## Exercise directions
Would you please retype, exactly, the lines of the listing below between the line with "(rand_Float64 : nat -> float)" and the line with "destruct (existsb", inclusive?

--- Data shown Enclosed Below ---

(** X11: findPathForSyncedCmd always comes to an end: the loop that follows
    unlabeled edges marks a new node of the graph at every round, so the
    bound of NumNodes + 1 rounds given to it is never reached, even when
    the unlabeled edges form a cycle. *)
Theorem findPathForSyncedCmd_terminates
    (rand_Float64 : nat -> float)
    (Dijkstra : AlgoGraph -> list nat -> list nat -> float * list nat)
    (w : World) (s : Sprite) (cmd : command) (from k : nat) :
  findPathForSyncedCmd rand_Float64 Dijkstra w s cmd from k <> Timeout.
Proof.
  unfold findPathForSyncedCmd, findPathForCmd.
  pose proof (findPath_loop_no_timeout Dijkstra (shared s) (names cmd) from [])
    as Hbase.
  destruct (findPath_loop Dijkstra (shared s) (names cmd) from []) as [p| |];
    cbn [bindR]; [|discriminate|exfalso; apply Hbase; reflexivity].
  destruct p as [|x p0]; [discriminate|].
  destruct (group cmd) as [gid|]; [|discriminate].
  unfold get_group.
  destruct (w_groups w !! gid) as [cg|]; cbn [bindR]; [|discriminate].
  destruct (existsb
              (fun n => String.eqb (Tag (sh_anim (shared s)) n "sync") (sync_tag cg))
              (x :: p0)); [discriminate|].
  destruct (selectAnEdge rand_Float64 (sh_anim (shared s)) (shared s)
              (List.last (x :: p0) from) [""] k) as [edge k1] eqn:Hsel.
  pose proof (extend_loop_terminates rand_Float64 (shared s) (sync_tag cg)
                (S (NumNodes (sh_anim (shared s)))) []
                (List.last (x :: p0) from) edge [] k1) as Hterm.
  destruct (extend_loop rand_Float64 (S (NumNodes (sh_anim (shared s))))
              (shared s) (sync_tag cg) [] (List.last (x :: p0) from) edge [] k1)
    as [[extra k2]| |]; cbn [bindR].
  - destruct (_ && _); discriminate.
  - discriminate.
  - exfalso. apply Hterm; try reflexivity.
    + apply NoDup_nil_2.
    + intros y Hy. apply elem_of_nil in Hy. destruct Hy.
    + intros e ->. apply (selectAnEdge_Some_node _ _ _ _ _ _ _ _ Hsel).
    + simpl. lia.
Qed.

(** ** Accepted commands *)

Section Intake.

Variable rand_Float64 : nat -> float.

Lemma commit_inv cmd_names :
  forall s k s1 k1,
    commit rand_Float64 s cmd_names k = Done (s1, k1) ->
    anim_untouched s s1 /\ pending_cmds s1 = pending_cmds s.
Proof.
  induction cmd_names as [|name rest IH]; intros s k s1 k1 H; simpl in H.
  - inversion H. subst. repeat split.
  - destruct (selectAnEdge rand_Float64 (sh_state (shared s)) (shared s)
                (state_node s) [name] k) as [[e|] k'] eqn:Hsel; [|discriminate].
    destruct (Z.of_nat (sh_facings (shared s)) =? 0); [discriminate|].
    apply IH in H. simpl in H. exact H.
Qed.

--- End of Enclosed Data shown ---

## Solution for this task
    (rand_Float64 : nat -> float)
    (Dijkstra : AlgoGraph -> list nat -> list nat -> float * list nat)
    (w : World) (s : Sprite) (cmd : command) (from k : nat) :
  findPathForSyncedCmd rand_Float64 Dijkstra w s cmd from k <> Timeout.
Proof.
  unfold findPathForSyncedCmd, findPathForCmd.
  pose proof (findPath_loop_no_timeout Dijkstra (shared s) (names cmd) from [])
    as Hbase.
  destruct (findPath_loop Dijkstra (shared s) (names cmd) from []) as [p| |];
    cbn [bindR]; [|discriminate|exfalso; apply Hbase; reflexivity].
  destruct p as [|x p0]; [discriminate|].
  destruct (group cmd) as [gid|]; [|discriminate].
  unfold get_group.
  destruct (w_groups w !! gid) as [cg|]; cbn [bindR]; [|discriminate].
  destruct (existsb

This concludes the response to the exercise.